[Supplied material Boundary: Start]
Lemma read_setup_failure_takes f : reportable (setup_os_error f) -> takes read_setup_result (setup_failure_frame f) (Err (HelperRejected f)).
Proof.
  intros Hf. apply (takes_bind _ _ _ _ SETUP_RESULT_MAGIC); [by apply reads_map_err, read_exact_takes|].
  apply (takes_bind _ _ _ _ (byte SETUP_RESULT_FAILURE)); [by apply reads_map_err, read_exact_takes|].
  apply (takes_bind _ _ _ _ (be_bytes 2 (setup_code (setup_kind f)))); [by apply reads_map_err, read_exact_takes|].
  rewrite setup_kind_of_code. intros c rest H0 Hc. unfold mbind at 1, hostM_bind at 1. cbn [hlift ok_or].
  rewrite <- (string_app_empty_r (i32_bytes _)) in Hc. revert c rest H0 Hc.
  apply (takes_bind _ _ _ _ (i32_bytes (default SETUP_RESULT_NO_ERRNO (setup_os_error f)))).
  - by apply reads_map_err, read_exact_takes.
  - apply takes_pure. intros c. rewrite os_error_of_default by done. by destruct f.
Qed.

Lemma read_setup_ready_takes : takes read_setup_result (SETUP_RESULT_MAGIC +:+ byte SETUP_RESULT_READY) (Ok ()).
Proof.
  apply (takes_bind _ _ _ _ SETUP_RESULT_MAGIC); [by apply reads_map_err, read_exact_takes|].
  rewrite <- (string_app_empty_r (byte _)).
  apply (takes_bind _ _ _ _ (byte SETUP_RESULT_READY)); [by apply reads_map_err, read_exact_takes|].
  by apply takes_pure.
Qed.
[Supplied material Boundary: End]
Exercise aim: The data should be transcribed exactly, line for line.

Solution for this problem:
Lemma read_setup_failure_takes f : reportable (setup_os_error f) -> takes read_setup_result (setup_failure_frame f) (Err (HelperRejected f)).
Proof.
  intros Hf. apply (takes_bind _ _ _ _ SETUP_RESULT_MAGIC); [by apply reads_map_err, read_exact_takes|].
  apply (takes_bind _ _ _ _ (byte SETUP_RESULT_FAILURE)); [by apply reads_map_err, read_exact_takes|].
  apply (takes_bind _ _ _ _ (be_bytes 2 (setup_code (setup_kind f)))); [by apply reads_map_err, read_exact_takes|].
  rewrite setup_kind_of_code. intros c rest H0 Hc. unfold mbind at 1, hostM_bind at 1. cbn [hlift ok_or].
  rewrite <- (string_app_empty_r (i32_bytes _)) in Hc. revert c rest H0 Hc.
  apply (takes_bind _ _ _ _ (i32_bytes (default SETUP_RESULT_NO_ERRNO (setup_os_error f)))).
  - by apply reads_map_err, read_exact_takes.
  - apply takes_pure. intros c. rewrite os_error_of_default by done. by destruct f.
Qed.

Lemma read_setup_ready_takes : takes read_setup_result (SETUP_RESULT_MAGIC +:+ byte SETUP_RESULT_READY) (Ok ()).
Proof.
  apply (takes_bind _ _ _ _ SETUP_RESULT_MAGIC); [by apply reads_map_err, read_exact_takes|].
  rewrite <- (string_app_empty_r (byte _)).
  apply (takes_bind _ _ _ _ (byte SETUP_RESULT_READY)); [by apply reads_map_err, read_exact_takes|].
  by apply takes_pure.
Qed.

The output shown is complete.